(Stored data entries)
(** With one worker the finished entries, the entry in the loop body and
    the queue are the input, in order. *)
Definition in_order (files : list FileInfo) (pl : pool R) : Prop :=
  exists w, threads pl = [w] /\
            files = (map job_file (done pl) ++ running [w] ++ jobs pl)%list.

Lemma worker_in_order (base : path) (files : list FileInfo) (i : nat) (pl : pool R) :
  in_order files pl -> in_order files (worker host base i pl).
Proof.
  intros (w & T & F). unfold worker. rewrite T.
  destruct i as [|i]; simpl; [|destruct i; exists w; auto].
  destruct w as [|f [r|X e k] h|].
  - destruct (jobs pl) as [|f q] eqn:J; simpl.
    + exists Exited. rewrite ?T. simpl. split; [reflexivity|].
      rewrite F. simpl. reflexivity.
    + eexists. rewrite ?T. simpl. split; [reflexivity|].
      rewrite F. simpl. reflexivity.
  - exists Idle. rewrite ?T. simpl. split; [reflexivity|].
    rewrite F, map_app. simpl. rewrite <- app_assoc. reflexivity.
  - eexists. rewrite ?T. simpl. split; [reflexivity|]. exact F.
  - exists Exited. auto.
Qed.

(** X19. With exactly one worker the entries are finished in the order of
    the input: when the worker has returned, the finished entries are the
    input list itself. *)
Theorem single_worker_in_order
  (sched : list nat) (files : list FileInfo) (base : path) (s : Syncer R) :
  workers s = 1 ->
  let pl := run_pool host base sched (start_pool files s) in
  forallb exited (threads pl) = true ->
  map job_file (done pl) = files.
Proof.
  intros W pl Ex.
  assert (I : in_order files pl).
  { apply run_pool_ind; [intros i p; apply worker_in_order|].
    exists Idle. unfold start_pool. rewrite W. simpl. auto. }
  destruct I as (w & T & F). rewrite T in Ex. simpl in Ex.
  destruct w; try discriminate.
  destruct (run_pool_books host base sched files s) as (_ & _ & Xj).
  fold pl in Xj. rewrite T in Xj.
  rewrite Xj in F by (constructor; reflexivity).
  simpl in F. rewrite app_nil_r in F. symmetry. exact F.
Qed.

(** Nothing to upload: the workers only wait and return. *)
Definition at_rest (s : Syncer R) (pl : pool R) : Prop :=
  sess pl = s /\ jobs pl = [] /\ errors pl = [] /\
  Forall (fun w => w = Idle \/ w = Exited) (threads pl).

Lemma worker_at_rest (base : path) (s : Syncer R) (i : nat) (pl : pool R) :
  at_rest s pl -> at_rest s (worker host base i pl).
Proof.
  intros (S & J & E & T). unfold worker.
  destruct (nth_error (threads pl) i) as [w|] eqn:N; [|repeat split; assumption].
  pose proof (Forall_nth_error _ _ _ _ T N) as [-> | ->].
  - rewrite J. repeat split; simpl; auto. apply Forall_upd; auto.
  - repeat split; assumption.
Qed.

(** X20. With no entry to upload, [uploadFiles] makes no remote call,
    leaves the Syncer as it is and returns no error, for every number of
    workers and every schedule that lets the workers return. *)
Theorem uploadFiles_no_entries
  (sched : list nat) (base : path) (s s' : Syncer R) (r : option error) :
  uploadFiles host sched [] base s = Some (s', r) -> s' = s /\ r = None.
Proof.
  intros U. apply uploadFiles_inv in U as (_ & -> & ->).
  assert (A : at_rest s (run_pool host base sched (start_pool [] s))).
  { apply run_pool_ind; [intros i p; apply worker_at_rest|].
    repeat split. simpl. apply Forall_forall. intros w Hw.
    apply repeat_spec in Hw. auto. }
  destruct A as (S & _ & E & _). rewrite S, E. auto.
Qed.

Lemma staged_full_op (temp target : path) (op : Op) :
  staged temp op -> full_op (Format host) target temp op.
Proof.
  destruct op; simpl; tauto.
Qed.

Lemma fullSync_swap_safe (target temp : path) :
  safe (on_remote (full_op (Format host) target temp))
       (fullSync_swap host target temp).
Proof.
  unfold fullSync_swap, fullSync_backup, fullSync_commit.
  cbn -[add_suffix String.append].
  split; [exact I|]. intros t. split; [exact I|]. intros _.
  split; [left; reflexivity|].
  assert (Bk : exists t0, add_suffix target (".bak_" ++ Format host t)
                          = add_suffix target (".bak_" ++ Format host t0))
    by (exists t; reflexivity).
  intros [e|]; cbn -[add_suffix String.append].
  - split; [exact I|]. intros _. split; [left; auto|].
    intros [e1|]; cbn -[add_suffix String.append].
    + split; [right; exact Bk|].
      intros [e2|]; cbn -[add_suffix String.append]; [exact I|].
      split; [right; exists t; right; auto|]. intros [e3|]; exact I.
    + split; [right; exact Bk|].
      intros [e2|]; cbn -[add_suffix String.append]; [exact I|].
      split; [exact I|]. intros _. split; [right; exact Bk|].
      intros [e3|]; cbn; auto.
  - split; [right; exists t; left; auto|].
    intros [e0|]; cbn -[add_suffix String.append]; [exact I|].
    split; [exact I|]. intros _. split; [left; auto|].
    intros [e1|]; cbn -[add_suffix String.append].
    + split; [right; exact Bk|].
      intros [e2|]; cbn -[add_suffix String.append]; [exact I|].
      split; [right; exists t; right; auto|]. intros [e3|]; exact I.
    + split; [right; exact Bk|].
      intros [e2|]; cbn -[add_suffix String.append]; [exact I|].
      split; [exact I|]. intros _. split; [right; exact Bk|].
      intros [e3|]; cbn; auto.
Qed.

(** X21. Whatever [fullSync] returns, the remote calls it has made stay
    within the protocol: files are created, written and given mode and
    times only below the temporary directory (a sibling of the target whose
    name starts with ".sync_tmp_"), never at the target; the only renames
    are target to backup, temporary directory to target and backup to
    target; the only removals are of the temporary directory and of the
    backup. *)
Theorem fullSync_footprint (sched : list nat) (s s' : Syncer R) (r : option error) :
  fullSync host sched s = Some (s', r) ->
  let temp := Join (Dir (remotePath s))
                   [".sync_tmp_" ++ Format host (time_Now host (clock s))] in
  exists new,
    calls s' = (calls s ++ new)%list /\
    Forall (fun c => full_op (Format host) (remotePath s) temp (fst c)) new.
Proof.
  intros H temp.
  set (Pop := full_op (Format host) (remotePath s) temp).
  assert (SK : forall op (c : R) (q : path), Pop op -> False ->
                 lookup c q = lookup (client s) q ->
                 lookup (fst (exec op c)) q = lookup (client s) q)
    by (intros; contradiction).
  assert (K : kept Pop (fun _ => False) (client s) (calls s) s');
    [|destruct K as [K _]; exact K].
  destruct (walk_result (Walk host) []) as [e|files] eqn:W.
  - destruct (run_begin host "Performing full synchronization..." s)
      as (l1 & E1 & E2).
    rewrite W in E2. unfold fullSync, fullSync_begin in H. cbv zeta in H.
    rewrite E2, E1 in H. inversion H; subst. split.
    + exists []. rewrite app_nil_r. split; [reflexivity | constructor].
    + intros q [].
  - destruct (fullSync_begin_spec host s files W) as [l B]. cbv zeta in B.
    fold temp in B. set (s3 := set_client _ _ _) in B.
    assert (K3 : kept Pop (fun _ => False) (client s) (calls s) s3).
    { split; [|intros q []].
      eexists. split; [reflexivity|]. constructor; [|constructor].
      unfold Pop; simpl. right. apply is_prefix_refl. }
    unfold fullSync in H. rewrite B in H.
    destruct (snd (exec (MkdirAll temp) (client s))).
    { inversion H; subst. destruct K3 as [A _]. split; [exact A | intros q []]. }
    unfold fullSync_run in H.
    destruct (uploadFiles host sched files temp s3) as [[s1 r1]|] eqn:U;
      [|discriminate].
    assert (K1 : kept Pop (fun _ => False) (client s) (calls s) s1).
    { apply uploadFiles_inv in U as (_ & -> & _).
      apply (run_pool_guarded host Pop _ (client s) (calls s) SK); [exact K3|].
      intros f _. eapply safe_weaken; [|apply job_safe].
      apply on_remote_weaken. intros op Hop.
      apply staged_full_op, job_op_staged with (f := f), Hop. }
    assert (Df : forall s2, kept Pop (fun _ => False) (client s) (calls s) s2 ->
                 kept Pop (fun _ => False) (client s) (calls s)
                      (fullSync_defer host temp s2)).
    { intros s2 K2.
      pose proof (run_kept host Pop _ (client s) (calls s) SK _ s2
                    (safe_weaken _ _ _
                       (on_remote_weaken _ _ (staged_full_op temp (remotePath s)))
                       (fullSync_defer_safe temp)) K2) as [A _].
      split; [exact A | intros q []]. }
    destruct r1 as [e|].
    + inversion H; subst. apply Df, K1.
    + destruct (run host (fullSync_swap host (remotePath s3) temp) s1)
        as [s4 r4] eqn:Sw.
      inversion H; subst. apply Df.
      replace s4 with (fst (run host (fullSync_swap host (remotePath s3) temp) s1))
        by (rewrite Sw; reflexivity).
      apply (run_kept host Pop _ (client s) (calls s) SK); [|exact K1].
      apply (fullSync_swap_safe (remotePath s) temp).
Qed.

End WholePool.

(** ** The entries and the calls the server has seen *)

Section Attempted.

Context {R : Type} {port : RemotePort R}.
Variable host : Host.
Variable base : path.

(** Every remote call in the events of an entry is among the calls of the
    Syncer, with the same answer. *)
Definition thread_logged (cs : list (Op * option error)) (w : wstate) : Prop :=
  match w with
  | Running _ _ h => incl (remote_calls h) cs
  | _ => True
  end.

Definition logged (pl : pool R) : Prop :=
  Forall (thread_logged (calls (sess pl))) (threads pl) /\
  Forall (fun d => incl (remote_calls (job_events d)) (calls (sess pl))) (done pl).

Lemma perform_calls_grow {X : Type} (e : action X) (s : Syncer R) :
  incl (calls s) (calls (fst (perform host e s))) /\
  incl (ev_call (Ev e (snd (perform host e s)))) (calls (fst (perform host e s))).
Proof.
  destruct e as [op| |n|l msg]; simpl; split;
    try apply incl_refl; try apply incl_nil_l.
  - apply incl_appl, incl_refl.
  - apply incl_appr, incl_refl.
Qed.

### TASK OBJECTIVE
Starting with the first line above and ending with the line that holds "Theorem single_worker_in_order", restate each line word for word and add nothing else.

### FINISHED EXERCISE
(** With one worker the finished entries, the entry in the loop body and
    the queue are the input, in order. *)
Definition in_order (files : list FileInfo) (pl : pool R) : Prop :=
  exists w, threads pl = [w] /\
            files = (map job_file (done pl) ++ running [w] ++ jobs pl)%list.

Lemma worker_in_order (base : path) (files : list FileInfo) (i : nat) (pl : pool R) :
  in_order files pl -> in_order files (worker host base i pl).
Proof.
  intros (w & T & F). unfold worker. rewrite T.
  destruct i as [|i]; simpl; [|destruct i; exists w; auto].
  destruct w as [|f [r|X e k] h|].
  - destruct (jobs pl) as [|f q] eqn:J; simpl.
    + exists Exited. rewrite ?T. simpl. split; [reflexivity|].
      rewrite F. simpl. reflexivity.
    + eexists. rewrite ?T. simpl. split; [reflexivity|].
      rewrite F. simpl. reflexivity.
  - exists Idle. rewrite ?T. simpl. split; [reflexivity|].
    rewrite F, map_app. simpl. rewrite <- app_assoc. reflexivity.
  - eexists. rewrite ?T. simpl. split; [reflexivity|]. exact F.
  - exists Exited. auto.
Qed.

(** X19. With exactly one worker the entries are finished in the order of
    the input: when the worker has returned, the finished entries are the
    input list itself. *)
Theorem single_worker_in_order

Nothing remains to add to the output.